■ **PROBLEM STATEMENT**
For each line of the listing below that contains the string "ones", copy the line.

■ **GIVEN ENTRIES**
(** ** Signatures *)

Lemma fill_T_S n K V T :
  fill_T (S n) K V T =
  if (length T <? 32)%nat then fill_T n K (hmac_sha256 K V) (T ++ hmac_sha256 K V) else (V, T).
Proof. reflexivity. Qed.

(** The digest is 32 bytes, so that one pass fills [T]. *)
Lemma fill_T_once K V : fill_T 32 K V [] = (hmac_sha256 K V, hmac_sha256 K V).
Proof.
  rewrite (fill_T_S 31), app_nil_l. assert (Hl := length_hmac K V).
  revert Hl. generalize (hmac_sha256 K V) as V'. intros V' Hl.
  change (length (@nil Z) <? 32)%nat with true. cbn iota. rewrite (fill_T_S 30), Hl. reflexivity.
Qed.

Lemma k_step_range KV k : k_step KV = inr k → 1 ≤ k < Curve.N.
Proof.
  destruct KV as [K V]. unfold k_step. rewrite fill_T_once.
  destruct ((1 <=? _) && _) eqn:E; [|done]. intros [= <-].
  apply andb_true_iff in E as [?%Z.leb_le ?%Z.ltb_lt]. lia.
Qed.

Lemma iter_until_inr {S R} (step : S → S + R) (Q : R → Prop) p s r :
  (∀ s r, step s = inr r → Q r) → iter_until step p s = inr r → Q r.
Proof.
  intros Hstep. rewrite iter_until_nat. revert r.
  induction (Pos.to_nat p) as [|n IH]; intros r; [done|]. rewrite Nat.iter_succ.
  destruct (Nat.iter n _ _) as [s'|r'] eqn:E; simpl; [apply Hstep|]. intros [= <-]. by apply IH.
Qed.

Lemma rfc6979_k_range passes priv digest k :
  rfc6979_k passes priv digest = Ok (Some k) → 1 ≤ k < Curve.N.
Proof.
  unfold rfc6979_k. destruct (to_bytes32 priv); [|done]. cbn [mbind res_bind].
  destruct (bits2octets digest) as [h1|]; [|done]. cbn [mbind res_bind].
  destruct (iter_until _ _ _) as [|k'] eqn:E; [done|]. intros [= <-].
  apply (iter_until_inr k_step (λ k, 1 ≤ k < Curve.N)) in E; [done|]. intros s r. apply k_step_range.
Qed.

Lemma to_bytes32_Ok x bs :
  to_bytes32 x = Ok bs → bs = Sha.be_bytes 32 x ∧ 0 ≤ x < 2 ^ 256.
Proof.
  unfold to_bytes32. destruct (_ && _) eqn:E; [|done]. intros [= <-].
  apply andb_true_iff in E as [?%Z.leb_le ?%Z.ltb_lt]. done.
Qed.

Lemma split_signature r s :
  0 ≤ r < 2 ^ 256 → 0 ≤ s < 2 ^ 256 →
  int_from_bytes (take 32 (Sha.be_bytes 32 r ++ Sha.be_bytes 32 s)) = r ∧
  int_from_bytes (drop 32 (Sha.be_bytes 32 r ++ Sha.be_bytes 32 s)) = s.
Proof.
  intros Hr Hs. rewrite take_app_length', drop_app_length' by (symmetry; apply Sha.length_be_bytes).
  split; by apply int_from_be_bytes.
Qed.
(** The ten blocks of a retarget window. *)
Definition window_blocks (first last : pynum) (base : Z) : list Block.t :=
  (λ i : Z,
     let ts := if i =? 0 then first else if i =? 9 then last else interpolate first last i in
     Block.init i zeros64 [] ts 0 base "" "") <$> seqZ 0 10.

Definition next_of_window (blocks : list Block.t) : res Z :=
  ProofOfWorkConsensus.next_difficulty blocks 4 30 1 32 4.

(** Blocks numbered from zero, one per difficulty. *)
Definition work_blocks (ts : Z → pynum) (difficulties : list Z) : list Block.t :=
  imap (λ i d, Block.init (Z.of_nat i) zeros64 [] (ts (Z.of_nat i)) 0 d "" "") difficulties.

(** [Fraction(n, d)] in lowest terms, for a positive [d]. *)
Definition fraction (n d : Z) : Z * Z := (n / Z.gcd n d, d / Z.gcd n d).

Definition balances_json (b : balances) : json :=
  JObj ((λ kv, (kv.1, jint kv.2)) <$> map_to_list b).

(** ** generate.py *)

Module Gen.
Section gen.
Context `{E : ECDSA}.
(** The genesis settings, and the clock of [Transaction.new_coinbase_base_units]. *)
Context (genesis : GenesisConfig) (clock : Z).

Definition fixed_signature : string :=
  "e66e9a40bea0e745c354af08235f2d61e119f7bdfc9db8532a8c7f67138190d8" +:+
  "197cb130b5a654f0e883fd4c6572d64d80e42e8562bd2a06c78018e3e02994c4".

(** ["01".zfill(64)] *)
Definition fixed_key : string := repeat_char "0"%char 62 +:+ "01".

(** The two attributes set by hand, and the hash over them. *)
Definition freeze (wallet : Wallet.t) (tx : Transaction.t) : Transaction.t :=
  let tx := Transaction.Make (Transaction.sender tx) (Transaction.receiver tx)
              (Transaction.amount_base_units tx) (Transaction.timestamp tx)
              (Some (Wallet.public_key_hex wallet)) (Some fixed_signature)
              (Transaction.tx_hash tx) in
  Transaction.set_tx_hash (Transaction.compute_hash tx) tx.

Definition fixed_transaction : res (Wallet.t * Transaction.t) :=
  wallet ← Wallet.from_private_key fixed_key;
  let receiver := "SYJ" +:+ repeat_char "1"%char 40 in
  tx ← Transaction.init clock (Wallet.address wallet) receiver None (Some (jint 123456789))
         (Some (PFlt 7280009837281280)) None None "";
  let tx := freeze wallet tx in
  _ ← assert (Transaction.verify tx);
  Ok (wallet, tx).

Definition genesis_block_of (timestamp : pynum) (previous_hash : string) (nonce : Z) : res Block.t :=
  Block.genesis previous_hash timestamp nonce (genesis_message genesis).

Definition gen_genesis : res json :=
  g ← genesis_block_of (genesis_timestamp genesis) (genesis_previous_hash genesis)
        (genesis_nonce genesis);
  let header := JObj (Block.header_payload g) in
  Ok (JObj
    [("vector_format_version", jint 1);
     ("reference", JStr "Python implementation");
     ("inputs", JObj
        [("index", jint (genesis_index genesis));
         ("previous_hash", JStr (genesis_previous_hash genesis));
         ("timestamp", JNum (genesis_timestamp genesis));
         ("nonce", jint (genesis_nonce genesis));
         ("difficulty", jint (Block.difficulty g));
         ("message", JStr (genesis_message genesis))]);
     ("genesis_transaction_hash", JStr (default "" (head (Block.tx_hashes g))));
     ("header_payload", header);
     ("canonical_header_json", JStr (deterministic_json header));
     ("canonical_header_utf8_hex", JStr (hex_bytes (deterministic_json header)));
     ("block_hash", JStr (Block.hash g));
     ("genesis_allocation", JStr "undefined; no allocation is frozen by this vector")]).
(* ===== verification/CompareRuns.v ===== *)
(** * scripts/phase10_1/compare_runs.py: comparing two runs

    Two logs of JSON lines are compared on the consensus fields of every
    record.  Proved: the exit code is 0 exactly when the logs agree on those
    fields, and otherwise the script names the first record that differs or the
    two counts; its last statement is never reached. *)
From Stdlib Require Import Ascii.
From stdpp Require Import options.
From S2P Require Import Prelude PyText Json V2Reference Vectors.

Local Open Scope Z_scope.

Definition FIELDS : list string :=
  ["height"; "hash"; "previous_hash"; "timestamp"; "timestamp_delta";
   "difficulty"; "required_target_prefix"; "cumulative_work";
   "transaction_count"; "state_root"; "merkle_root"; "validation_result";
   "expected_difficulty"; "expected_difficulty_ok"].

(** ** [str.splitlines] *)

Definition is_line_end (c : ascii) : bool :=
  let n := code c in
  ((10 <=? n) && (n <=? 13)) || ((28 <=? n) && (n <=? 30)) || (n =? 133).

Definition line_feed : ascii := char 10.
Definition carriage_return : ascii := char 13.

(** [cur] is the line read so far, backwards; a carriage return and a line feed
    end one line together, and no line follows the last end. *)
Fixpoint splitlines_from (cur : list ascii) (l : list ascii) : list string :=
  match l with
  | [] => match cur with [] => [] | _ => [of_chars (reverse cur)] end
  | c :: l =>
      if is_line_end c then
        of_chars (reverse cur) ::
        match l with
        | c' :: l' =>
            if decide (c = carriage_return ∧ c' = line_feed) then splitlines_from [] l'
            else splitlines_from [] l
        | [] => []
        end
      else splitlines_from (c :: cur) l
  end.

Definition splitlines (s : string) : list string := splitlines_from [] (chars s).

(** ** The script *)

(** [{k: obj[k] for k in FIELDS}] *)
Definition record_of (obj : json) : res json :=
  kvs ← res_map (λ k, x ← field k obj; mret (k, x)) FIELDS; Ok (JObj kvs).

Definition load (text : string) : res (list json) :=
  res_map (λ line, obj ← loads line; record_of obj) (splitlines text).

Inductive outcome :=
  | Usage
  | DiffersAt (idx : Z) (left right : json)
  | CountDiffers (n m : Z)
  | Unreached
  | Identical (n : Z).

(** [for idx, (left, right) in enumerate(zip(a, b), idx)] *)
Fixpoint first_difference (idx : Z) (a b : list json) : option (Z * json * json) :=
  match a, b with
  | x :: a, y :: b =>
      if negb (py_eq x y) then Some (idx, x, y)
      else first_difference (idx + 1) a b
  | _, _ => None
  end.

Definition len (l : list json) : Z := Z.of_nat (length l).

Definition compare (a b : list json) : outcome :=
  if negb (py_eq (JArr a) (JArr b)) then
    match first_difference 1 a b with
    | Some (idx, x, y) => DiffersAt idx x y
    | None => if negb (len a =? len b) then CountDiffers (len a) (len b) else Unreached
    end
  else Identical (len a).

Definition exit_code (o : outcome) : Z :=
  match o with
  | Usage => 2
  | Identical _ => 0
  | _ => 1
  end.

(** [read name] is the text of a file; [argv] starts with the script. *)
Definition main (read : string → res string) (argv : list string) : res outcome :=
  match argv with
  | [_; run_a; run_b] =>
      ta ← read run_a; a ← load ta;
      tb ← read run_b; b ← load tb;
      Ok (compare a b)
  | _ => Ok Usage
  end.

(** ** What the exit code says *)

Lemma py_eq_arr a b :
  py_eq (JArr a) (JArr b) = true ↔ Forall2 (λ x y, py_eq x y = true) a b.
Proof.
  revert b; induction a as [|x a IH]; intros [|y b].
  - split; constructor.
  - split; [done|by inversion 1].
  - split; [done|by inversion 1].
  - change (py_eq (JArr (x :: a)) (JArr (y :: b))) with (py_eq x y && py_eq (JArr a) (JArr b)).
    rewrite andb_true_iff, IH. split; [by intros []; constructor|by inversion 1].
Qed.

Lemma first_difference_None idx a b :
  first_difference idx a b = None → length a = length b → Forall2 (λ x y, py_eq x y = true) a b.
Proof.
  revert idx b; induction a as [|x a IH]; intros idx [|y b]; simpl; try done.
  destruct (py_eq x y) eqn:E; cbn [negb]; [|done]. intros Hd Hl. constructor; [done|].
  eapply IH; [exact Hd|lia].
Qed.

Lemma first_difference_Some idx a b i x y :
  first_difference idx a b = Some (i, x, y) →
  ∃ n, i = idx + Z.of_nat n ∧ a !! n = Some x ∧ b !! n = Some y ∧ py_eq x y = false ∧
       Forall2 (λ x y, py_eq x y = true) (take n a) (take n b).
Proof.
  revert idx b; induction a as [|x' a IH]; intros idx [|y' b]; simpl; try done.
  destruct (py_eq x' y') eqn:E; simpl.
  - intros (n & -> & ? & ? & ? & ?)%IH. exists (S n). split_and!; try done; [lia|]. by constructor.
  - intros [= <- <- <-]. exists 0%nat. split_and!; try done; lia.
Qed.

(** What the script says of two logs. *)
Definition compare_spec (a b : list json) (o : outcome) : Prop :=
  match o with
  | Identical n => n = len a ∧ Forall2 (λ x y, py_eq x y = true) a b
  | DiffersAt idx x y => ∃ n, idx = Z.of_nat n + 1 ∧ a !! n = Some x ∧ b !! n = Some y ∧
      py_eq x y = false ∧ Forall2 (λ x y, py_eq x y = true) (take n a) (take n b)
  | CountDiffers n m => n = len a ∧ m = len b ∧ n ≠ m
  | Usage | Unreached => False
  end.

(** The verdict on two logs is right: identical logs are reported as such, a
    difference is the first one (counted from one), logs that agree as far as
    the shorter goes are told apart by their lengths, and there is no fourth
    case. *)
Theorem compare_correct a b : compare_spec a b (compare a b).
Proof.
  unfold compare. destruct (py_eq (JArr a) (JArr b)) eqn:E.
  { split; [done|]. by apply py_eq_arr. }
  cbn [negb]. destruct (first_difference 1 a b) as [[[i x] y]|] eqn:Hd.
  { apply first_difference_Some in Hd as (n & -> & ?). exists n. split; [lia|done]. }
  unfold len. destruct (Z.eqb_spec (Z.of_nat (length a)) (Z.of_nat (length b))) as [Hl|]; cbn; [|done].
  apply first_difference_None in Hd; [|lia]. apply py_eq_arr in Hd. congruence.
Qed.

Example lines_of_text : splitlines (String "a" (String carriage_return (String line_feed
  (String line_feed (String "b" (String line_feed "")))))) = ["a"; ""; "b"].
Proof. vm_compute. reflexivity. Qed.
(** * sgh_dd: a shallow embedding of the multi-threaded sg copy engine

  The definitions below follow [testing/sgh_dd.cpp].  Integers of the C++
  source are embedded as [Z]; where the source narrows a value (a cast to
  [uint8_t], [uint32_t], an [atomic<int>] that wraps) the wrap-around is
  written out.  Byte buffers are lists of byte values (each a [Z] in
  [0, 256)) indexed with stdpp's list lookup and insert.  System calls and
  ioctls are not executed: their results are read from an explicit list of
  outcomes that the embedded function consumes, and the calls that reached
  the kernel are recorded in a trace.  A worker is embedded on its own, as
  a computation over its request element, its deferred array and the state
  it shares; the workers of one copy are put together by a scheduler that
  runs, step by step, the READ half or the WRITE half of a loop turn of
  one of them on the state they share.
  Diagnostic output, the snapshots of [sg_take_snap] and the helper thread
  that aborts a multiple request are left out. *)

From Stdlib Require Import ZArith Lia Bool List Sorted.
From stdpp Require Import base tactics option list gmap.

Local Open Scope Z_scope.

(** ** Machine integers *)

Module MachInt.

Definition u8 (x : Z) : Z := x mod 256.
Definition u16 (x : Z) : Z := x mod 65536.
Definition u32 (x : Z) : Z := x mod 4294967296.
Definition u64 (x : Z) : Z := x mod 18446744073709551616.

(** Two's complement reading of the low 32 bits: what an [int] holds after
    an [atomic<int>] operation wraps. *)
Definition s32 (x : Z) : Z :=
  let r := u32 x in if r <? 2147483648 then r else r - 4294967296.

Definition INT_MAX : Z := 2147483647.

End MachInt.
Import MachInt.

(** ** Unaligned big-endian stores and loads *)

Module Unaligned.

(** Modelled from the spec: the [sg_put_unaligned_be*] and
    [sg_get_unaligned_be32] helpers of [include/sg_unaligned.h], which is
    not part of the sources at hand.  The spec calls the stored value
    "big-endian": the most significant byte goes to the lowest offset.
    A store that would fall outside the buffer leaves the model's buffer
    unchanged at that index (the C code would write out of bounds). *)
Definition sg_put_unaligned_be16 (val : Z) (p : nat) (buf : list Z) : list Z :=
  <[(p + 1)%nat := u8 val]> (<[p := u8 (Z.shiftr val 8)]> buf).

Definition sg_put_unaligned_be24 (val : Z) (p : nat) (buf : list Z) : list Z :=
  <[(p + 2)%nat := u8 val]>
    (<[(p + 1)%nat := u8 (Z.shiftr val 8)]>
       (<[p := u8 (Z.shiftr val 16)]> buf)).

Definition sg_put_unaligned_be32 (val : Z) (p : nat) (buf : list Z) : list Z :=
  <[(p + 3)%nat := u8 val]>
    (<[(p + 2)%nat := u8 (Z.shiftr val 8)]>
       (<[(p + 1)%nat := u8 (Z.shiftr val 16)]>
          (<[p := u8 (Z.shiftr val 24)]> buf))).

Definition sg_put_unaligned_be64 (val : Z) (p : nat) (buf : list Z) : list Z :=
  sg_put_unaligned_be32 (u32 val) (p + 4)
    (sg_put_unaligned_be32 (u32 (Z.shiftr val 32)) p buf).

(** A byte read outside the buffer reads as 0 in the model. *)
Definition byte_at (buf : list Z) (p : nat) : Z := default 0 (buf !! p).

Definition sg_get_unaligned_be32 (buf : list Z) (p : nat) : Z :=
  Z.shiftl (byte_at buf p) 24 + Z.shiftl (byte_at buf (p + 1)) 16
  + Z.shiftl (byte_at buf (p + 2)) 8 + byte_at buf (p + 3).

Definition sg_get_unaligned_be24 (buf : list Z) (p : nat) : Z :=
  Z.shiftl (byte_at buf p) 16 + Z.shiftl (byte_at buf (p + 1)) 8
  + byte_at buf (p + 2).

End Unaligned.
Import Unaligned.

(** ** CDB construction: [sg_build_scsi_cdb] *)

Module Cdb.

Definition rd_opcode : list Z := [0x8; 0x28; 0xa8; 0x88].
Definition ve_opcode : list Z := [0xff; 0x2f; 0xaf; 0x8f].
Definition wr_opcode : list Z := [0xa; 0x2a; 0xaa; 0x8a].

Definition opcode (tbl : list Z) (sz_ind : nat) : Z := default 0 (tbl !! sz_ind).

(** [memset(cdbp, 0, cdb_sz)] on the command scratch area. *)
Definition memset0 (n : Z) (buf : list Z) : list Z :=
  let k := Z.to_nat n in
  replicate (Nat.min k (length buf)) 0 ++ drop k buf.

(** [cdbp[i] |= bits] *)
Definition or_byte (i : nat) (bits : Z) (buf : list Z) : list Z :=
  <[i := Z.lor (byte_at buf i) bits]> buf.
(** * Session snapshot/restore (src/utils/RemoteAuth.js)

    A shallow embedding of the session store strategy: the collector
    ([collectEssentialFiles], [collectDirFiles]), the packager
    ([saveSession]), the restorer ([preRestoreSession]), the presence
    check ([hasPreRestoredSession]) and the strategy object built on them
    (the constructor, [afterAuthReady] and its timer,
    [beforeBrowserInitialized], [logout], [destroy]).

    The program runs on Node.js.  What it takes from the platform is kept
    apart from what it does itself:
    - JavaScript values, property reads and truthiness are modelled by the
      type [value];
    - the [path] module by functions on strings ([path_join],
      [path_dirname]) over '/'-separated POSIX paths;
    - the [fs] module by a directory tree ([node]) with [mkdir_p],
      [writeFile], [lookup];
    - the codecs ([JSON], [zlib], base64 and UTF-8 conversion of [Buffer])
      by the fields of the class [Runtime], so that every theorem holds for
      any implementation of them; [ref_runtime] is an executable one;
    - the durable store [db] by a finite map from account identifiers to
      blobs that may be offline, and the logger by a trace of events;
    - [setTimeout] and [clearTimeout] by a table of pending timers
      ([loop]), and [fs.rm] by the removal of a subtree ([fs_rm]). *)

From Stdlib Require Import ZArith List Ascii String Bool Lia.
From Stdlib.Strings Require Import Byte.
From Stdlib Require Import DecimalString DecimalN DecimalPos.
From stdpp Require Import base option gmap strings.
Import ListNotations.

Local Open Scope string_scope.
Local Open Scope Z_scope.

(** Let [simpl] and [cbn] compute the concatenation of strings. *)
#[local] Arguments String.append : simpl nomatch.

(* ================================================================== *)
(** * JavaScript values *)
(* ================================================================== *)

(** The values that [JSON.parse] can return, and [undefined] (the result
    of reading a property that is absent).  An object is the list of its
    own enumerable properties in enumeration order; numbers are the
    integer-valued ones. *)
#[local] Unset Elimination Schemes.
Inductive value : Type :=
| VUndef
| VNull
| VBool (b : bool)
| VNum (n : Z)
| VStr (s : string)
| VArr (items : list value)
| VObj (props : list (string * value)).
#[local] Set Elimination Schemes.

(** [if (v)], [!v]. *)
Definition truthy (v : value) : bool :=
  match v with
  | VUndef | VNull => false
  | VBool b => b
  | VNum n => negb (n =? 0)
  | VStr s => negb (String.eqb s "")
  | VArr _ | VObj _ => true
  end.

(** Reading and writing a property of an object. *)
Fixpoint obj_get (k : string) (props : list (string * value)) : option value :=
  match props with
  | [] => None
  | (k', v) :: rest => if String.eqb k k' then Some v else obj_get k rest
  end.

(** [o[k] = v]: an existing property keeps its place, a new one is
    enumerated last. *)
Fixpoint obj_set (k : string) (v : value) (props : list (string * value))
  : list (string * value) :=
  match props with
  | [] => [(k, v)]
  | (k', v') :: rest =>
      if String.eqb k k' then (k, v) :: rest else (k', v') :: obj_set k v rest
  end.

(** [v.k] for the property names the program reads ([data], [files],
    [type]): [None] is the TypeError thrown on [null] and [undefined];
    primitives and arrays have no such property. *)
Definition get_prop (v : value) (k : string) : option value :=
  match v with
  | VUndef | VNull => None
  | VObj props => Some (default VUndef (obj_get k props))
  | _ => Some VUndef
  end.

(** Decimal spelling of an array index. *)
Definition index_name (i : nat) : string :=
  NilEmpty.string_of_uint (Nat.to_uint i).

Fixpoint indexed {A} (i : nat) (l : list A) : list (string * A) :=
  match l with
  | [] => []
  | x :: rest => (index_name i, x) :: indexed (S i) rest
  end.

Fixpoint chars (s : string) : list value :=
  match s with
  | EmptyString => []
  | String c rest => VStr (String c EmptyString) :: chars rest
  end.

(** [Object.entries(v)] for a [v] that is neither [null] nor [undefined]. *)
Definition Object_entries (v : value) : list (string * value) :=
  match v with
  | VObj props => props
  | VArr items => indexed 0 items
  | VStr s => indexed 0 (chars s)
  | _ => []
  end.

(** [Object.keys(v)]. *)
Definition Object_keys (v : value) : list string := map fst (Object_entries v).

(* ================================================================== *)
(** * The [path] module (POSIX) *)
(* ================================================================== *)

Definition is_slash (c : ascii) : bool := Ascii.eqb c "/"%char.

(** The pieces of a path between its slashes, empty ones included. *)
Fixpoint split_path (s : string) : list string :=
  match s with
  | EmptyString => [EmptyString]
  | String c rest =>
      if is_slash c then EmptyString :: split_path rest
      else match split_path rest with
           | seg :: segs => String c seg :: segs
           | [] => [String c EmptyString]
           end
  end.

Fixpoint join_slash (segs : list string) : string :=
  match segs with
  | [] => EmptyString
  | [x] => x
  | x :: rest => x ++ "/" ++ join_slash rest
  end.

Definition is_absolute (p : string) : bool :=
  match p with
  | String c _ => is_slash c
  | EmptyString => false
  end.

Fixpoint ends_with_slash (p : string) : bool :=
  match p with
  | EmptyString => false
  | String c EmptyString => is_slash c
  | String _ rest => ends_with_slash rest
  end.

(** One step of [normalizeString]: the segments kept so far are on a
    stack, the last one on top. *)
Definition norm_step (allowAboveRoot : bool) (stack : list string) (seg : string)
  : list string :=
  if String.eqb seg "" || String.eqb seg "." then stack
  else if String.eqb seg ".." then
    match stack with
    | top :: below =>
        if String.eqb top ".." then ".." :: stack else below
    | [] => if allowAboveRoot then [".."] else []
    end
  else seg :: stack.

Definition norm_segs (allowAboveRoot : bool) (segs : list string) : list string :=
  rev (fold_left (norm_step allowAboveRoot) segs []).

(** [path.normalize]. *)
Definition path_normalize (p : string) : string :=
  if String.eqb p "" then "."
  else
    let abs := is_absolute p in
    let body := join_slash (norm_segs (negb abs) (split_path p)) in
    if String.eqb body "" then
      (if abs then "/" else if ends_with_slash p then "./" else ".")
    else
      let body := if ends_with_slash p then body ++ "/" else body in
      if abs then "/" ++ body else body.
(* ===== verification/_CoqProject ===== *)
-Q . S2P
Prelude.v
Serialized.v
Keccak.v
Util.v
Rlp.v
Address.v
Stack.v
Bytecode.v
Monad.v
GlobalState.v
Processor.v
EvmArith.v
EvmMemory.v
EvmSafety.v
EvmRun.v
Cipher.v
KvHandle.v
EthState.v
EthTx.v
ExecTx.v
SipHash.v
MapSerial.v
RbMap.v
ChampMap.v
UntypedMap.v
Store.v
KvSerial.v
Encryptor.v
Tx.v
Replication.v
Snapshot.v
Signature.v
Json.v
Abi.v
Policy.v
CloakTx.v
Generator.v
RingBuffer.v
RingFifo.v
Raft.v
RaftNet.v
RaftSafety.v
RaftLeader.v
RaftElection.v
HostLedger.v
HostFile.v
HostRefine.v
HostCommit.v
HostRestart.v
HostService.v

■ **SOLUTION BELOW**
    integer-valued ones. *)
(** The pieces of a path between its slashes, empty ones included. *)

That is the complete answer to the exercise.